Of course, Satou-sensei may be in that same camp, and this may be just be one more bit of craven manipulation by a venal and despicable man – and the fact that Suguro was standing behind him as he made his case supports that notion. Samonji certainly seems caught in the middle here – all the more so when Col. Izumi tells him that the politicians are planning to cut a deal with Ingelmia – giving up significant territory in the process – and that the militarists are cooking up a secret plan to foil them. Samonji (and we) know that plan of course – a fleet of mass-produced Perphevollens and the same U-link control unit that Nanjou Reika died in (and which according to Samonji still smells of her blood).
It’s hard to believe Samonji would allow himself to become a pawn in this knowing what he knows, but the fact that he didn’t share the details of Cayenne’s spicy plot with Izumi is worrisome. What the shrewd Cayenne is playing on, of course, is Samonji’s sense of guilt over Reika’s death, and the notion that he might be willing to chase her fruitless “army where no one dies” dream by playing along with the usage of the U-link system. It would be a terrible mistake but I suppose he’s just unhinged enough that it might be possible – and is he thinking of having Tokimune pilot it, or of doing so himself?

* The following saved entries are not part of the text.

(** The amended C1: after a polling pass that fails with [err], [Run]
    returns [err] when the bot is no [Failer] or when [Fail(err)] is true;
    when [Fail(err)] is false [Run] does not return and goes on with the
    next turn of its loop. *)
Theorem Fail_decides_after_failed_pass (pre post : list wakeup)
    (s0 s1 s3 : State) (t1 tu : list Call) (err : error) :
  Run pre s0 = (Running, s1, t1) →
  updateMonitors (final (blockTime s1)) = (Some err, s3, tu) →
  (asFailer (bot (eng s0)) = None →
   value (Run (pre ++ Timer :: post) s0) = Returned (Some err))
  ∧ (∀ failer w,
       asFailer (bot (eng s0)) = Some failer →
       Fail failer err (world s3) = (true, w) →
       value (Run (pre ++ Timer :: post) s0) = Returned (Some err))
  ∧ (∀ failer w,
       asFailer (bot (eng s0)) = Some failer →
       Fail failer err (world s3) = (false, w) →
       let s4 := {| eng := eng s1; world := w |} in
       let t := t1 ++ trace (blockTime s1)
                 ++ [CallAfter (value (blockTime s1))] ++ tu
                 ++ [CallFail err] in
       Run (pre ++ [Timer]) s0 = (Running, s4, t)
       ∧ Run (pre ++ Timer :: post) s0
         = (value (serve post s4), final (serve post s4),
            t ++ trace (serve post s4))).
Proof.
  intros Hpre Hu. destruct (Run_running _ _ _ _ Hpre) as [(Hbot & _) Hgo].
  pose proof (iteration_Timer_failed _ _ _ _ Hu) as Hi. rewrite Hbot in Hi.
  split; [|split].
  - intros Hno. rewrite Hno in Hi.
    rewrite (Run_resume _ (Timer :: post) _ _ _ Hpre).
    cbn [value fst]. rewrite serve_value.
    eapply loop_Timer_error; [done..|]. by rewrite Hi.
  - intros failer w Hfailer Hfail. rewrite Hfailer, Hfail in Hi.
    rewrite (Run_resume _ (Timer :: post) _ _ _ Hpre).
    cbn [value fst]. rewrite serve_value.
    eapply loop_Timer_error; [done..|]. by rewrite Hi.
  - intros failer w Hfailer Hfail s4 t. rewrite Hfailer, Hfail in Hi.
    cbn [fst snd] in Hi.
    assert (Run (pre ++ [Timer]) s0 = (Running, s4, t)) as Hone.
    { rewrite (Run_resume _ [Timer] _ _ _ Hpre).
      rewrite serve_unfold, loop_cons by done. rewrite Hi. cbn zeta.
      cbn [value final trace fst snd]. rewrite loop_nil by done.
      cbn [value final trace fst snd]. subst t.
      by rewrite app_nil_r. }
    split; [done|].
    replace (pre ++ Timer :: post) with ((pre ++ [Timer]) ++ post)
      by (by rewrite <- app_assoc).
    by rewrite (Run_resume _ post _ _ _ Hone).
Qed.

(** C10: the default interval is a thirtieth of a minute, and every turn of
    the loop asks for its interval anew: a [BlockTimer] bot is asked in the
    world of that turn and its answer is the timer's interval, any other
    bot gets the default. *)
Theorem blockTime_fresh_each_turn :
  (30 * defaultBlockTime = time.Minute)%Z
  ∧ ∀ (pre post : list wakeup) (wk : wakeup) (s0 s1 : State)
      (t1 : list Call),
      Run pre s0 = (Running, s1, t1) →
      (∀ blockTimer,
         asBlockTimer (bot (eng s0)) = Some blockTimer →
         ∃ t2, trace (Run (pre ++ wk :: post) s0)
               = t1 ++ CallBlockTime
                  :: CallAfter (BlockTime blockTimer (world s1)).1 :: t2)
      ∧ (asBlockTimer (bot (eng s0)) = None →
         ∃ t2, trace (Run (pre ++ wk :: post) s0)
               = t1 ++ CallAfter defaultBlockTime :: t2).
Proof.
  split; [done|]. intros pre post wk s0 s1 t1 Hpre.
  destruct (Run_running _ _ _ _ Hpre) as [(Hbot & _) Hgo].
  rewrite (Run_resume _ (wk :: post) _ _ _ Hpre). cbn [trace snd].
  assert (∃ t2, trace (serve (wk :: post) s1)
                = trace (blockTime s1)
                    ++ CallAfter (value (blockTime s1)) :: t2) as [t2 Ht].
  { assert (∃ t, trace (iteration wk s1)
                 = trace (blockTime s1)
                     ++ CallAfter (value (blockTime s1)) :: t) as [t Hi].
    { destruct wk.
      - rewrite iteration_StopSig. by eexists.
      - rewrite iteration_Timer. cbn zeta.
        destruct (value (updateMonitors _)); [destruct (asFailer _)|];
          by eexists. }
    rewrite serve_unfold, loop_cons by done. cbn zeta.
    destruct (value (iteration wk s1)); cbn [value final trace fst snd].
    - destruct (asTearer _); cbn [trace snd]; rewrite Hi;
        rewrite <- ?app_assoc; by eexists.
    - destruct (value (loop post _)); [destruct (asTearer _)|];
        cbn [trace snd]; rewrite Hi; rewrite <- ?app_assoc; by eexists. }
  rewrite Ht, blockTime_unfold, Hbot. split.
  - intros blockTimer ->. by eexists.
  - intros ->. by eexists.
Qed.
End RunLoop.

(** ** A monitor left behind *)
Section Orphans.
Context `{Packages}.

Ltac reg_simpl :=
  unfold orphaned, handles_allocated, set_registry, clist.PushBack,
    clist.Remove;
  cbn [eng world bot stop monitors userMonitors fst snd final
       clist.elems clist.alloc clist.ptr clist.Value].

Lemma unlink_keeps {V} (el : clist.Element V) p es :
  el ∈ es → clist.ptr el ≠ p → el ∈ clist.unlink p es.
Proof.
  intros Hin Hne. induction es as [|e es IH]; [done|]. cbn [clist.unlink].
  apply elem_of_cons in Hin as [->|Hin].
  - destruct (Nat.eqb_spec (clist.ptr e) p); [done|]. apply elem_of_cons.
    by left.
  - destruct (Nat.eqb (clist.ptr e) p); [done|]. apply elem_of_cons.
    right. by apply IH.
Qed.

Lemma orphaned_same_setup el e e' :
  same_setup e e' → orphaned el e → orphaned el e'.
Proof.
  intros (_ & Hm & Hu). unfold orphaned, handles_allocated.
  by rewrite Hm, Hu.
Qed.
(** * Calchas weather dashboard: data acquisition and offline layer

    A shallow embedding of the provider clients
    ([VisualCrossingAPI], [MeteostatAPI], [SunriseSunsetAPI],
    [BigDataCloudAPI]) and of the service worker (network-first fetch
    handler, background retry of failed requests), followed by the
    properties of the specification that concern them.

    Conventions of the embedding:
    - a JavaScript value is a [JsVal]; numbers are exact rationals
      (rounding of IEEE doubles is not modelled), [JNaN] is the number NaN;
    - strings are byte strings (UTF-8); every pattern the code searches
      for is ASCII, so matching on bytes and on UTF-16 units agree;
    - a thrown value is an [Error] object, with a name and a message, or
      one of [null] and [undefined], on which reading [.message] throws;
    - an [async] function is a function to a [Completion]: [Normal v] is a
      promise resolved with [v], [Throw e] a promise rejected with [e];
    - the network and the clock are oracles of the environment, and every
      effect of interest (a network attempt, a back-off wait) is logged in
      a trace. *)

From Stdlib Require Import String Ascii ZArith QArith Qabs Bool List Lia Lqa.
From stdpp Require Import base option list gmap strings sorting pretty.

Set Warnings "-register-all".

Local Open Scope string_scope.
Local Open Scope Z_scope.
Local Open Scope list_scope.

(** ** JavaScript values *)

Module JS.

Inductive JsVal : Type :=
  | JUndefined
  | JNull
  | JBool (b : bool)
  | JNum (q : Q)
  | JNaN
  | JStr (s : string)
  | JArr (items : list JsVal)
  | JObj (fields : list (string * JsVal)).   (* each key listed once *)

(** An [Error] object: [err.name] and [err.message]. *)
Record JsError : Type := mkError { err_name : string; err_message : string }.

Definition Error (msg : string) : JsError := mkError "Error" msg.

(** What a [throw] statement throws and a rejected promise carries: an
    [Error] object, or one of the two values that have no properties. (The
    code itself throws [Error] objects only; [safeApiFetch], which is not
    part of the sources, may reject with anything.) *)
Inductive Thrown : Type :=
  | ErrorObject (e : JsError)
  | ThrownNull
  | ThrownUndefined.

Coercion ErrorObject : JsError >-> Thrown.

(** The result of evaluating code that may throw. *)
Inductive Completion (A : Type) : Type :=
  | Normal (a : A)
  | Throw (e : Thrown).
Arguments Normal {A} a.
Arguments Throw {A} e.

#[global] Instance Completion_ret : MRet Completion := fun _ a => Normal a.
#[global] Instance Completion_bind : MBind Completion := fun _ _ f m =>
  match m with
  | Normal a => f a
  | Throw e => Throw e
  end.

(** [try { body } catch (e) { handler e }] *)
Definition try_catch {A} (body : Completion A) (handler : Thrown -> Completion A)
  : Completion A :=
  match body with
  | Normal a => Normal a
  | Throw e => handler e
  end.

(** What the host (engine, browser) supplies. *)
Record Platform : Type := mkPlatform {
  (** [Number.prototype.toString] on a finite number *)
  Number_toString : Q -> string;
  (** the conversion of a string to a number; [None] is NaN *)
  StringToNumber : string -> option Q;
  (** [Date.parse]: milliseconds since the epoch; [None] is an invalid date *)
  Date_parse : string -> option Z;
  (** message of the TypeError raised by reading or calling property [k]
      of [v] *)
  TypeError_message : JsVal -> string -> string;
  (** [Number.prototype.toFixed] on a finite number *)
  Number_toFixed : Q -> nat -> string;
  (** [URLSearchParams.prototype.toString] *)
  URLSearchParams_toString : list (string * string) -> string;
  (** [JSON.stringify] *)
  JSON_stringify : JsVal -> string;
  (** [String.prototype.trim], [toLowerCase] and [toUpperCase] *)
  String_trim : string -> string;
  String_toLowerCase : string -> string;
  String_toUpperCase : string -> string;
  (** the UTF-16 code units of a string ([s.length] is their number) *)
  String_codeUnits : string -> list Z;
}.

Definition Qis_zero (q : Q) : bool := Qeq_bool q 0.

(** ToBoolean *)
Definition truthy (v : JsVal) : bool :=
  match v with
  | JUndefined | JNull | JNaN => false
  | JBool b => b
  | JNum q => negb (Qis_zero q)
  | JStr s => negb (String.eqb s EmptyString)
  | JArr _ | JObj _ => true
  end.

(** [a || b] *)
Definition js_or (a b : JsVal) : JsVal := if truthy a then a else b.

Definition isArray (v : JsVal) : bool :=
  match v with JArr _ => true | _ => false end.

Fixpoint assoc (k : string) (fields : list (string * JsVal)) : JsVal :=
  match fields with
  | [] => JUndefined
  | (k', v) :: rest => if String.eqb k k' then v else assoc k rest
  end.
(** * Series routes: nested collection mutation and asset cleanup

    A shallow embedding of the Express router of the media-library backend
    (the third document of [src/models/Profile.js]: helpers [getEpisode],
    [deleteEpisodeAssets], [deleteSeasonAssets] and the season, episode,
    upload, delete and reorder routes), together with the Mongoose schema of
    a series (second document of the same file).

    A route is a function from the request (path parameters as [parseInt]
    leaves them, body fields as JavaScript values, the uploaded file) and the
    document [Series.findById] returns, to the list of effects it performs in
    order (blob-store deletes and document saves) and the response it sends. *)

From Stdlib Require Import ZArith QArith Qround String List DecimalString Lia.
From stdpp Require Import base list strings.

Local Open Scope string_scope.
Local Open Scope list_scope.

(** ** JavaScript numbers and values *)

(** A JavaScript number by its exact value.  The routes only compare numbers
    ([Math.max], [Math.min], [>=]) and truncate them ([Array.from]); these
    operations are exact on binary64 values, so a finite number is kept as
    the rational it denotes. *)
Inductive number : Type :=
| NaN
| NegInf
| PosInf
| Fin (q : Q).

Definition num_max (a b : number) : number :=
  match a, b with
  | NaN, _ | _, NaN => NaN
  | PosInf, _ | _, PosInf => PosInf
  | NegInf, x | x, NegInf => x
  | Fin p, Fin q => if Qle_bool p q then Fin q else Fin p
  end.

Definition num_min (a b : number) : number :=
  match a, b with
  | NaN, _ | _, NaN => NaN
  | NegInf, _ | _, NegInf => NegInf
  | PosInf, x | x, PosInf => x
  | Fin p, Fin q => if Qle_bool p q then Fin p else Fin q
  end.

(** ECMAScript [ToLength]: NaN becomes 0, the value is truncated towards
    zero and clamped to 0 .. 2^53 - 1. *)
Definition ToLength (n : number) : N :=
  match n with
  | NaN | NegInf => 0%N
  | PosInf => (2 ^ 53 - 1)%N
  | Fin q => Z.to_N (Z.min (Z.quot (Qnum q) (Zpos (Qden q))) (2 ^ 53 - 1))
  end.

Inductive exn : Type :=
| TypeError
| RangeError.

Inductive result (A : Type) : Type :=
| Return (a : A)
| Throw (e : exn).
Arguments Return {A} a.
Arguments Throw {A} e.

(** A value found in a JSON request body, as far as the routes can observe
    it.  Primitives are kept as they are; [JOther] stands for every other
    value (a non-empty string, an array, an object), which is always truthy,
    and carries what [ToNumber] makes of it: [Some (Fin 7)] for ["7"],
    [Some NaN] for ["abc"] or [{}], [None] when the conversion throws. *)
Inductive jsvalue : Type :=
| JUndefined
| JNull
| JBool (b : bool)
| JNumber (n : number)
| JEmptyString
| JOther (coerced : option number).

Definition ToBoolean (v : jsvalue) : bool :=
  match v with
  | JUndefined | JNull | JEmptyString => false
  | JBool b => b
  | JNumber NaN => false
  | JNumber (Fin q) => negb (Qeq_bool q 0)
  | JNumber _ => true
  | JOther _ => true
  end.

Definition ToNumber (v : jsvalue) : result number :=
  match v with
  | JUndefined => Return NaN
  | JNull | JEmptyString => Return (Fin 0)
  | JBool b => Return (Fin (if b then 1 else 0))
  | JNumber n => Return n
  | JOther (Some n) => Return n
  | JOther None => Throw TypeError
  end.

(** [a || b] *)
Definition js_or (a b : jsvalue) : jsvalue := if ToBoolean a then a else b.

(** [Math.max(a, b)] and [Math.min(a, b)]: both arguments are converted,
    then compared. *)
Definition Math_max (a b : jsvalue) : result number :=
  match ToNumber a with
  | Throw e => Throw e
  | Return x =>
      match ToNumber b with
      | Throw e => Throw e
      | Return y => Return (num_max x y)
      end
  end.

Definition Math_min (a b : jsvalue) : result number :=
  match ToNumber a with
  | Throw e => Throw e
  | Return x =>
      match ToNumber b with
      | Throw e => Throw e
      | Return y => Return (num_min x y)
      end
  end.

(** The result of [parseInt] on a path parameter: an integer or NaN. *)
Inductive parsedInt : Type :=
| PNaN
| PInt (z : Z).

(** [i >= arr.length]; false when [i] is NaN. *)
Definition ge_length (i : parsedInt) (len : nat) : bool :=
  match i with
  | PNaN => false
  | PInt z => (Z.of_nat len <=? z)%Z
  end.

(** [arr[i]]: [None] is [undefined].  A negative or NaN index names no
    element of the array. *)
Definition js_index {A : Type} (arr : list A) (i : parsedInt) : option A :=
  match i with
  | PNaN => None
  | PInt z => if (z <? 0)%Z then None else arr !! Z.to_nat z
  end.

(** [arr.splice(i, 1)], the array that is left.  A negative start counts
    from the end; NaN is 0. *)
Definition js_splice1 {A : Type} (arr : list A) (i : parsedInt) : list A :=
  let len := Z.of_nat (length arr) in
  let rel := match i with PNaN => 0%Z | PInt z => z end in
  let start := if (rel <? 0)%Z then Z.max (len + rel) 0 else Z.min rel len in
  delete (Z.to_nat start) arr.

(** The decimal rendering of a template literal [${n}]. *)
Definition decimal (n : nat) : string := NilZero.string_of_uint (Nat.to_uint n).

(** ** The series document (Mongoose schemas) *)

Inductive MediaType : Type :=
| image
| video.

(** [_id] is the ObjectId of the subdocument, by its [toString()]. *)
Record Media : Type := mkMedia {
  _id : string;
  filename : string;
  originalName : string;
  type : MediaType;
  url : string
}.

(** Optional string fields hold [None] for [null]. *)
Record Episode : Type := mkEpisode {
  title : string;
  thumbnail : option string;
  description : string;
  music : option string;
  musicOriginalName : option string;
  media : list Media
}.
(** C2: for every unit system the units requested from the forecast
    service and the suffixes printed agree.  With [metric],
    [fetch_weather] requests celsius and kmh and the formatters print °C
    and km/h; with [imperial] it requests fahrenheit and mph and they
    print °F and mph.  [fetch_weather] hands the transport a query whose
    unit entries, the line that [format_current] returns and every day
    line of the text that [format_daily] returns are built from one and
    the same reading of [unit], so a Celsius value never meets a °F
    suffix. *)
Theorem units_requested_and_printed (unit : string) :
  units_agree (temp_unit unit) (wind_unit unit) (u_temp unit) (u_wind unit)
  /\ units_agree (temp_unit "metric") (wind_unit "metric")
                 (u_temp "metric") (u_wind "metric")
  /\ temp_unit "metric" = "celsius" /\ u_temp "metric" = "°C"
  /\ temp_unit "imperial" = "fahrenheit" /\ wind_unit "imperial" = "mph"
  /\ u_temp "imperial" = "°F" /\ u_wind "imperial" = "mph"
  /\ (forall lat lon tz days,
        let params : dict := list_to_map (forecast_params lat lon days unit tz) in
        params !! "temperature_unit" = Some (PStr (temp_unit unit))
        /\ params !! "wind_speed_unit" = Some (PStr (wind_unit unit)))
  /\ (forall int_of_str fromisoformat cur line,
        format_current int_of_str fromisoformat cur unit = Ok line ->
        line = "Current: (no data)"
        \/ exists front temp wind,
             line = front +:+ temp +:+ u_temp unit
                    +:+ ", wind " +:+ wind +:+ " " +:+ u_wind unit)
  /\ (forall d days lines line,
        format_daily_lines d unit days = Ok lines ->
        line ∈ tail lines ->
        exists day lo hi rain,
          line = "  " +:+ py_str day +:+ "  min " +:+ py_str lo +:+ u_temp unit
                 +:+ " / max " +:+ py_str hi +:+ u_temp unit +:+ rain)
  /\ (forall urlopen_forecast lat lon tz days,
        let query := urlencode (forecast_params lat lon days unit tz) in
        fetch_weather urlopen_forecast lat lon days unit tz
        = _get_json (urlopen_forecast query)
        /\ (list_to_map query : gmap string string) !! "temperature_unit"
           = Some (temp_unit unit)
        /\ (list_to_map query : gmap string string) !! "wind_speed_unit"
           = Some (wind_unit unit))
  /\ (forall int_of_str fromisoformat cur code,
        cur <> ∅ ->
        py_int int_of_str (dict_get cur "weathercode" (PInt (-1))) = Ok code ->
        format_current int_of_str fromisoformat (Some cur) unit
        = Ok ("Current (" +:+ format_when fromisoformat (dict_get cur "time" PNone)
              +:+ "): " +:+ wmo_desc code +:+ ", "
              +:+ py_str (dict_get cur "temperature" PNone) +:+ u_temp unit
              +:+ ", wind " +:+ py_str (dict_get cur "windspeed" PNone)
              +:+ " " +:+ u_wind unit))
  /\ (forall d days text,
        d <> ∅ ->
        format_daily (Some d) unit days = Ok text ->
        exists rest,
          text = py_join newline ("Forecast:" :: rest)
          /\ length rest
             = Z.to_nat (Z.min days (py_len (dict_get d "time" [])))
          /\ forall (k : nat) line,
               rest !! k = Some line ->
               exists day lo hi rain,
                 dict_get d "time" [] !! k = Some day
                 /\ dict_get d "temperature_2m_min" [] !! k = Some lo
                 /\ dict_get d "temperature_2m_max" [] !! k = Some hi
                 /\ line = "  " +:+ py_str day +:+ "  min " +:+ py_str lo
                           +:+ u_temp unit +:+ " / max " +:+ py_str hi
                           +:+ u_temp unit +:+ rain)
  /\ (forall d days,
        d <> ∅ ->
        let n := Z.min days (py_len (dict_get d "time" [])) in
        n <= py_len (dict_get d "temperature_2m_min" []) ->
        n <= py_len (dict_get d "temperature_2m_max" []) ->
        exists text, format_daily (Some d) unit days = Ok text).
Proof.
  split; [apply units_agree_any|]. split; [apply units_agree_any|].
  do 6 (split; [reflexivity|]).
  split; [intros; split; reflexivity|].
  split; [|split; [|split; [|split; [|split]]]].
  - intros ios iso [cur|] line; [|intros [= <-]; by left].
    destruct (decide (cur = ∅)) as [->|Hne].
    { rewrite format_current_absent. intros [= <-]. by left. }
    rewrite format_current_present by done.
    destruct (py_int _ _) as [code|e]; simpl; [|discriminate].
    intros [= <-]. right.
    exists ("Current (" +:+ format_when iso (dict_get cur "time" PNone)
            +:+ "): " +:+ wmo_desc code +:+ ", "),
      (py_str (dict_get cur "temperature" PNone)),
      (py_str (dict_get cur "windspeed" PNone)).
    by rewrite !string_app_assoc.
  - intros d days lines line Hlines Hin.
    apply for_append_inv in Hlines as (new & -> & Hall). simpl in Hin.
    apply list_elem_of_lookup in Hin as [k Hk].
    destruct (Forall2_lookup_r _ _ _ _ _ Hall Hk) as (i & Hi & Hbody).
    apply lookup_seqZ in Hi as [-> _].
    apply daily_line_inv in Hbody as (day & lo & hi & _ & _ & _ & ->); [|lia].
    by eexists day, lo, hi, _.
  - intros urlopen_forecast lat lon tz days. repeat split.
  - intros ios iso cur code Hne Hcode.
    rewrite format_current_present by done. by rewrite Hcode.
  - intros d days text Hne. rewrite format_daily_present by done.
    destruct (format_daily_lines d unit days) as [lines|e] eqn:Hlines;
      simpl; [|discriminate].
    intros [= <-]. unfold format_daily_lines in Hlines.
    apply for_append_inv in Hlines as (rest & -> & Hall).
    exists rest. split; [done|]. split.
    { rewrite <- (Forall2_length _ _ _ Hall). apply py_range_length. }
    intros k line Hk.
    destruct (Forall2_lookup_r _ _ _ _ _ Hall Hk) as (i & Hi & Hbody).
    apply lookup_seqZ in Hi as [-> _].
    apply daily_line_inv in Hbody as (day & lo & hi & Hd & Hlo & Hhi & ->);
      [|lia].
    replace (Z.to_nat (0 + Z.of_nat k)) with k in * by lia.
    by eexists day, lo, hi, _.
  - intros d days Hne n Hlo Hhi. rewrite format_daily_present by done.
    rewrite format_daily_lines_ok by done. by eexists.
Qed.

As all this is playing out, the crew is planning a surprise “recovery party” for Tokimune, which they’ve also decided not to tell Jamie about because she’d surely spill the beans. And Suzushiro – clearly sensing something is very wrong – is searching desperately for Samonji. The whole party plot is very lightweight and silly, but because of what’s going on with the rest of the episode (including a strange seizure of sorts Tokimune has while staring at Arge) it has a kind of bleak fatalism to it (again, perhaps intentionally). And Suzishiro is a very sad case – it seems obvious that Samonji doesn’t feel the same intense devotion to her that she does to him, and even when we finally see them sleep together it comes off as rather tragic and bereft. We still don’t know the whole story of what happened between those three when Reika was alive, but it’s clear that her death has pushed Samonji’s heart to a remote place where Suzushiro can never truly reach it.
My sense has never been stronger that there will be major sacrifices before Argevollen reaches its conclusion. The pathos when Tokimune and Jamie are talking enthusiastically about how he’s going to pilot Arge again and how she’ll support him is thick enough to cut with a knife – their youthful naïveté hits like a blow to the solar plexus. It’s a great contrast watching the two of them together and then Samonji and Suzushiro, so wounded and defeated by life, and the likes of Cayenne and Suguro with the craven and detached greed and megalomania, heedless of the lives they’re destroying. That’s powerful stuff, and Argevollen has earned that power patiently and diligently over the course of these past nineteen episodes.